**Exercise instructions**
Please write out all the data exactly as shown.

**Input data**
(** C20 (functional): paging is complete and has no overlap when no two
    matching contacts share [created_at]: with a positive [limit], pages
    1..n of [getContacts], each read in whatever order the server picks
    for its query, list exactly the matching contacts newest first once
    [n * limit] reaches the [getContactsCount] of the same search. *)
Theorem getContacts_pages_cover (ords : nat -> list ContactRow -> list ContactRow) (db : Db)
    (search : option string) (limit cnt : Z) (n : nat) :
  (forall p, server_order (ords p)) ->
  List.NoDup (map cr_created_at (List.filter (search_where search) (db_contacts db))) ->
  0 < limit -> fst (getContactsCount search db) = Ok cnt -> cnt <= Z.of_nat n * limit ->
  flat_map (fun p => page_rows (ords p) db search limit p) (seq 1 n) =
  map mapContactRow (table_order (List.filter (search_where search) (db_contacts db))).
Proof.
  intros Hord Hnd Hl Hc Hn.
  assert (Hp : forall p, page_rows (ords p) db search limit p = page_rows table_order db search limit p).
  { intros p. unfold page_rows, getContacts.
    rewrite (order_by_unique cr_created_at true _ _ _ Hnd (Hord p _) (order_by_sort_by _ _ _)). reflexivity. }
  rewrite (flat_map_ext _ _ Hp), pages_prefix by exact Hl. f_equal. apply firstn_all2.
  unfold getContactsCount in Hc. simpl in Hc. injection Hc as <-.
  unfold table_order. rewrite length_sort_by. nia.
Qed.

(** C21 (error, finding): [getContactsWithAppointments] rejects with a
    [SyntaxError] whenever the [contacts] table has a row, and answers [[]]
    only for an empty table: every contact's [JSON_ARRAYAGG] is an array
    (a contact without appointments gets one object of NULLs), which
    mysql2 hands over parsed, and [JSON.parse] of its string
    [[object Object],...] throws. *)
Theorem getContactsWithAppointments_throws (db : Db) :
  fst (getContactsWithAppointments db) =
  match db_contacts db with [] => Ok [] | _ :: _ => Err "SyntaxError" end.
Proof.
  unfold getContactsWithAppointments. simpl. destruct (db_contacts db) as [|c cs]; [reflexivity|].
  simpl. rewrite parse_appointments_throws by apply contact_appointments_nonempty. reflexivity.
Qed.

(** [addContact], [updateContact] and [deleteContact] keep the primary
    keys positive, below the counters and distinct. *)
Lemma contact_store_wf (db : Db) :
  db_wf db ->
  (forall now c res db', addContact now c db = (res, db') -> db_wf db') /\
  (forall id c res db', updateContact id c db = (res, db') -> db_wf db') /\
  (forall id res db', deleteContact id db = (res, db') -> db_wf db').
Proof.
  intros Hwf. split; [|split]; intros *;
    [apply addContact_wf | apply updateContact_wf | apply deleteContact_wf]; exact Hwf.
Qed.

(** ** Concrete runs *)

Definition named_contact (id : Z) (first : string) (created : Z) : ContactRow := {|
  cr_id := id; cr_salutation := None; cr_first_name := Some first; cr_last_name := None;
  cr_address := None; cr_zip_code := None; cr_location := None; cr_telephone := None;
  cr_phone_numbber_2 := None; cr_phone_numbber_3 := None; cr_email := None; cr_password := None;
  cr_archived := false; cr_note_on_address := None; cr_district := None; cr_lat := None;
  cr_lng := None; cr_remarks := None; cr_created_at := created |}.

Definition people_db : Db := {|
  db_appointments := [appt_row 1 0 1 "Confirmed"];
  db_contacts := [named_contact 1 "Anna" 10; named_contact 2 "Jo" 20; named_contact 3 "Johanna" 30];
  db_ai_appointments := 2; db_ai_contacts := 4 |}.

Lemma search_where_substring_witness :
  search_where (Some "ANN") (named_contact 3 "Johanna" 30) = true <->
  exists v, In (Some v) (contact_search_columns (named_contact 3 "Johanna" 30)) /\
    exists a b c, v = (a ++ b ++ c)%string /\ toLowerCase b = toLowerCase "ANN".
Proof. apply search_where_substring; [discriminate | reflexivity]. Defined.

Lemma getContacts_pages_cover_witness :
  flat_map (fun p => page_rows table_order people_db None 2 p) (seq 1 2) =
  map mapContactRow (table_order (List.filter (search_where None) (db_contacts people_db))).
Proof.
  exact (getContacts_pages_cover (fun _ => table_order) people_db None 2 3 2
           (fun _ => order_by_sort_by cr_created_at true)
           ltac:(cbn; repeat constructor; cbn; intuition discriminate) ltac:(lia) eq_refl ltac:(lia)).
Defined.

(** Two contacts created at the same instant: MySQL may put either first,
    and with one contact per page the first page of one query and the
    second page of the next can both show Jo, while Anna is on neither. *)
Definition twins_db : Db := {|
  db_appointments := [];
  db_contacts := [named_contact 1 "Anna" 10; named_contact 2 "Jo" 10];
  db_ai_appointments := 1; db_ai_contacts := 3 |}.

Example pages_repeat_on_ties :
  let rows := db_contacts twins_db in
  let o1 := [named_contact 2 "Jo" 10; named_contact 1 "Anna" 10] in
  order_by cr_created_at true rows o1 /\ order_by cr_created_at true rows rows /\
  flat_map (fun p => page_rows (fun _ => if Nat.eqb p 1 then o1 else rows) twins_db None 1 p) (seq 1 2) =
    map mapContactRow [named_contact 2 "Jo" 10; named_contact 2 "Jo" 10].
Proof.
  cbn zeta. split; [|split].
  - split; [apply perm_swap | repeat constructor].
  - split; [reflexivity | repeat constructor].
  - reflexivity.
Qed.

(** The search text is not escaped: ["_"] matches every contact with a
    non-empty name, and ["n_"] matches "Anna" and "Johanna". *)
Example search_wildcards :
  map (fun r => search_where (Some "_") r) (db_contacts people_db) = [true; true; true] /\
  map (fun r => search_where (Some "n_") r) (db_contacts people_db) = [true; false; true].
Proof. split; reflexivity. Qed.

End ContactStore.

**Written reply**
(** C20 (functional): paging is complete and has no overlap when no two
    matching contacts share [created_at]: with a positive [limit], pages
    1..n of [getContacts], each read in whatever order the server picks
    for its query, list exactly the matching contacts newest first once
    [n * limit] reaches the [getContactsCount] of the same search. *)
Theorem getContacts_pages_cover (ords : nat -> list ContactRow -> list ContactRow) (db : Db)
    (search : option string) (limit cnt : Z) (n : nat) :
  (forall p, server_order (ords p)) ->
  List.NoDup (map cr_created_at (List.filter (search_where search) (db_contacts db))) ->
  0 < limit -> fst (getContactsCount search db) = Ok cnt -> cnt <= Z.of_nat n * limit ->
  flat_map (fun p => page_rows (ords p) db search limit p) (seq 1 n) =
  map mapContactRow (table_order (List.filter (search_where search) (db_contacts db))).
Proof.
  intros Hord Hnd Hl Hc Hn.
  assert (Hp : forall p, page_rows (ords p) db search limit p = page_rows table_order db search limit p).
  { intros p. unfold page_rows, getContacts.
    rewrite (order_by_unique cr_created_at true _ _ _ Hnd (Hord p _) (order_by_sort_by _ _ _)). reflexivity. }
  rewrite (flat_map_ext _ _ Hp), pages_prefix by exact Hl. f_equal. apply firstn_all2.
  unfold getContactsCount in Hc. simpl in Hc. injection Hc as <-.
  unfold table_order. rewrite length_sort_by. nia.
Qed.

(** C21 (error, finding): [getContactsWithAppointments] rejects with a
    [SyntaxError] whenever the [contacts] table has a row, and answers [[]]
    only for an empty table: every contact's [JSON_ARRAYAGG] is an array
    (a contact without appointments gets one object of NULLs), which
    mysql2 hands over parsed, and [JSON.parse] of its string
    [[object Object],...] throws. *)
Theorem getContactsWithAppointments_throws (db : Db) :
  fst (getContactsWithAppointments db) =
  match db_contacts db with [] => Ok [] | _ :: _ => Err "SyntaxError" end.
Proof.
  unfold getContactsWithAppointments. simpl. destruct (db_contacts db) as [|c cs]; [reflexivity|].
  simpl. rewrite parse_appointments_throws by apply contact_appointments_nonempty. reflexivity.
Qed.

(** [addContact], [updateContact] and [deleteContact] keep the primary
    keys positive, below the counters and distinct. *)
Lemma contact_store_wf (db : Db) :
  db_wf db ->
  (forall now c res db', addContact now c db = (res, db') -> db_wf db') /\
  (forall id c res db', updateContact id c db = (res, db') -> db_wf db') /\
  (forall id res db', deleteContact id db = (res, db') -> db_wf db').
Proof.
  intros Hwf. split; [|split]; intros *;
    [apply addContact_wf | apply updateContact_wf | apply deleteContact_wf]; exact Hwf.
Qed.

(** ** Concrete runs *)

Definition named_contact (id : Z) (first : string) (created : Z) : ContactRow := {|
  cr_id := id; cr_salutation := None; cr_first_name := Some first; cr_last_name := None;
  cr_address := None; cr_zip_code := None; cr_location := None; cr_telephone := None;
  cr_phone_numbber_2 := None; cr_phone_numbber_3 := None; cr_email := None; cr_password := None;
  cr_archived := false; cr_note_on_address := None; cr_district := None; cr_lat := None;
  cr_lng := None; cr_remarks := None; cr_created_at := created |}.

Definition people_db : Db := {|
  db_appointments := [appt_row 1 0 1 "Confirmed"];
  db_contacts := [named_contact 1 "Anna" 10; named_contact 2 "Jo" 20; named_contact 3 "Johanna" 30];
  db_ai_appointments := 2; db_ai_contacts := 4 |}.

Lemma search_where_substring_witness :
  search_where (Some "ANN") (named_contact 3 "Johanna" 30) = true <->
  exists v, In (Some v) (contact_search_columns (named_contact 3 "Johanna" 30)) /\
    exists a b c, v = (a ++ b ++ c)%string /\ toLowerCase b = toLowerCase "ANN".
Proof. apply search_where_substring; [discriminate | reflexivity]. Defined.

Lemma getContacts_pages_cover_witness :
  flat_map (fun p => page_rows table_order people_db None 2 p) (seq 1 2) =
  map mapContactRow (table_order (List.filter (search_where None) (db_contacts people_db))).
Proof.
  exact (getContacts_pages_cover (fun _ => table_order) people_db None 2 3 2
           (fun _ => order_by_sort_by cr_created_at true)
           ltac:(cbn; repeat constructor; cbn; intuition discriminate) ltac:(lia) eq_refl ltac:(lia)).
Defined.

(** Two contacts created at the same instant: MySQL may put either first,
    and with one contact per page the first page of one query and the
    second page of the next can both show Jo, while Anna is on neither. *)
Definition twins_db : Db := {|
  db_appointments := [];
  db_contacts := [named_contact 1 "Anna" 10; named_contact 2 "Jo" 10];
  db_ai_appointments := 1; db_ai_contacts := 3 |}.

Example pages_repeat_on_ties :
  let rows := db_contacts twins_db in
  let o1 := [named_contact 2 "Jo" 10; named_contact 1 "Anna" 10] in
  order_by cr_created_at true rows o1 /\ order_by cr_created_at true rows rows /\
  flat_map (fun p => page_rows (fun _ => if Nat.eqb p 1 then o1 else rows) twins_db None 1 p) (seq 1 2) =
    map mapContactRow [named_contact 2 "Jo" 10; named_contact 2 "Jo" 10].
Proof.
  cbn zeta. split; [|split].
  - split; [apply perm_swap | repeat constructor].
  - split; [reflexivity | repeat constructor].
  - reflexivity.
Qed.

(** The search text is not escaped: ["_"] matches every contact with a
    non-empty name, and ["n_"] matches "Anna" and "Johanna". *)
Example search_wildcards :
  map (fun r => search_where (Some "_") r) (db_contacts people_db) = [true; true; true] /\
  map (fun r => search_where (Some "n_") r) (db_contacts people_db) = [true; false; true].
Proof. split; reflexivity. Qed.

End ContactStore.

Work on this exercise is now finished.